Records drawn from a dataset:
(* ===== verification/ConfigStore.v ===== *)
(** * The configuration store

    [src/main/argus_nvs_config.c]: the packed configuration, the validity check of a slot
    with its in-place migration of older schemas, the selection of a slot at boot with
    the durable provisioning mark, the commit, the factory reset with its recovery, and
    the overlay of [argus_config_overlay.c] that builds what is committed.  The storage
    driver is the boundary: its nine operations are those of [cfg_op]. *)

From S2P Require Import Prelude Storage MqttDecode.

Definition ARGUS_CONFIG_SCHEMA_VERSION : Z := 3.
Definition ARGUS_CONFIG_SCHEMA_V1 : Z := 1.
Definition ARGUS_CONFIG_SCHEMA_V2 : Z := 2.
Definition ARGUS_CONFIG_PAYLOAD_V1_SIZE : Z := 228.
Definition ARGUS_CONFIG_PAYLOAD_V2_SIZE : Z := 229.
Definition ARGUS_CONFIG_PAYLOAD_SIZE : Z := 230.
Definition ARGUS_CONFIG_VALID_MARKER : Z := 2779077210.
Definition ARGUS_CONFIG_MASK_STRING : bytes := str "********".
Definition ARGUS_CFG_STA_SSID_MAX : nat := 32.
Definition ARGUS_CFG_STA_PASS_MIN : nat := 8.
Definition ARGUS_CFG_STA_PASS_MAX : nat := 63.
Definition ARGUS_CFG_PROVISIONED_IDENTITY : Z := 1.
Definition ARGUS_AUTHORITY_PROFILE_STANDALONE_HMI : Z := 0.
Definition ARGUS_AUTHORITY_PROFILE_ARGUSCORE_PREFERRED : Z := 1.
Definition ARGUS_AUTHORITY_PROFILE_MAX : Z := ARGUS_AUTHORITY_PROFILE_ARGUSCORE_PREFERRED.

(** ** The payload

    The character arrays are kept whole, since the checksum covers the bytes behind the
    terminators: 33, 33, 65, 33 and 64 bytes. *)
Record argus_config_payload_t := ConfigPayload {
  cf_client_id : bytes;
  cf_unit_id : bytes;
  cf_device_name : bytes;
  cf_sta_ssid : bytes;
  cf_sta_pass : bytes;
  cf_provisioned_flags : Z;
  cf_authority_profile : Z
}.

#[export] Instance config_payload_eq_dec : EqDecision argus_config_payload_t.
Proof. solve_decision. Defined.
#[export] Instance eta_config_payload : Eta argus_config_payload_t := fun p =>
  ConfigPayload (cf_client_id p) (cf_unit_id p) (cf_device_name p) (cf_sta_ssid p) (cf_sta_pass p)
    (cf_provisioned_flags p) (cf_authority_profile p).

Definition zero_config : argus_config_payload_t :=
  ConfigPayload (replicate 33 0) (replicate 33 0) (replicate 65 0) (replicate 33 0) (replicate 64 0) 0 0.

Definition config_bytes (p : argus_config_payload_t) : bytes :=
  cf_client_id p ++ cf_unit_id p ++ cf_device_name p ++ cf_sta_ssid p ++ cf_sta_pass p
  ++ [cf_provisioned_flags p; cf_authority_profile p].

## What is needed:
Each entry, from start to finish, must be restated exactly.

## Answer box:
(* ===== verification/ConfigStore.v ===== *)
(** * The configuration store

    [src/main/argus_nvs_config.c]: the packed configuration, the validity check of a slot
    with its in-place migration of older schemas, the selection of a slot at boot with
    the durable provisioning mark, the commit, the factory reset with its recovery, and
    the overlay of [argus_config_overlay.c] that builds what is committed.  The storage
    driver is the boundary: its nine operations are those of [cfg_op]. *)

From S2P Require Import Prelude Storage MqttDecode.

Definition ARGUS_CONFIG_SCHEMA_VERSION : Z := 3.
Definition ARGUS_CONFIG_SCHEMA_V1 : Z := 1.
Definition ARGUS_CONFIG_SCHEMA_V2 : Z := 2.
Definition ARGUS_CONFIG_PAYLOAD_V1_SIZE : Z := 228.
Definition ARGUS_CONFIG_PAYLOAD_V2_SIZE : Z := 229.
Definition ARGUS_CONFIG_PAYLOAD_SIZE : Z := 230.
Definition ARGUS_CONFIG_VALID_MARKER : Z := 2779077210.
Definition ARGUS_CONFIG_MASK_STRING : bytes := str "********".
Definition ARGUS_CFG_STA_SSID_MAX : nat := 32.
Definition ARGUS_CFG_STA_PASS_MIN : nat := 8.
Definition ARGUS_CFG_STA_PASS_MAX : nat := 63.
Definition ARGUS_CFG_PROVISIONED_IDENTITY : Z := 1.
Definition ARGUS_AUTHORITY_PROFILE_STANDALONE_HMI : Z := 0.
Definition ARGUS_AUTHORITY_PROFILE_ARGUSCORE_PREFERRED : Z := 1.
Definition ARGUS_AUTHORITY_PROFILE_MAX : Z := ARGUS_AUTHORITY_PROFILE_ARGUSCORE_PREFERRED.

(** ** The payload

    The character arrays are kept whole, since the checksum covers the bytes behind the
    terminators: 33, 33, 65, 33 and 64 bytes. *)
Record argus_config_payload_t := ConfigPayload {
  cf_client_id : bytes;
  cf_unit_id : bytes;
  cf_device_name : bytes;
  cf_sta_ssid : bytes;
  cf_sta_pass : bytes;
  cf_provisioned_flags : Z;
  cf_authority_profile : Z
}.

#[export] Instance config_payload_eq_dec : EqDecision argus_config_payload_t.
Proof. solve_decision. Defined.
#[export] Instance eta_config_payload : Eta argus_config_payload_t := fun p =>
  ConfigPayload (cf_client_id p) (cf_unit_id p) (cf_device_name p) (cf_sta_ssid p) (cf_sta_pass p)
    (cf_provisioned_flags p) (cf_authority_profile p).

Definition zero_config : argus_config_payload_t :=
  ConfigPayload (replicate 33 0) (replicate 33 0) (replicate 65 0) (replicate 33 0) (replicate 64 0) 0 0.

Definition config_bytes (p : argus_config_payload_t) : bytes :=
  cf_client_id p ++ cf_unit_id p ++ cf_device_name p ++ cf_sta_ssid p ++ cf_sta_pass p
  ++ [cf_provisioned_flags p; cf_authority_profile p].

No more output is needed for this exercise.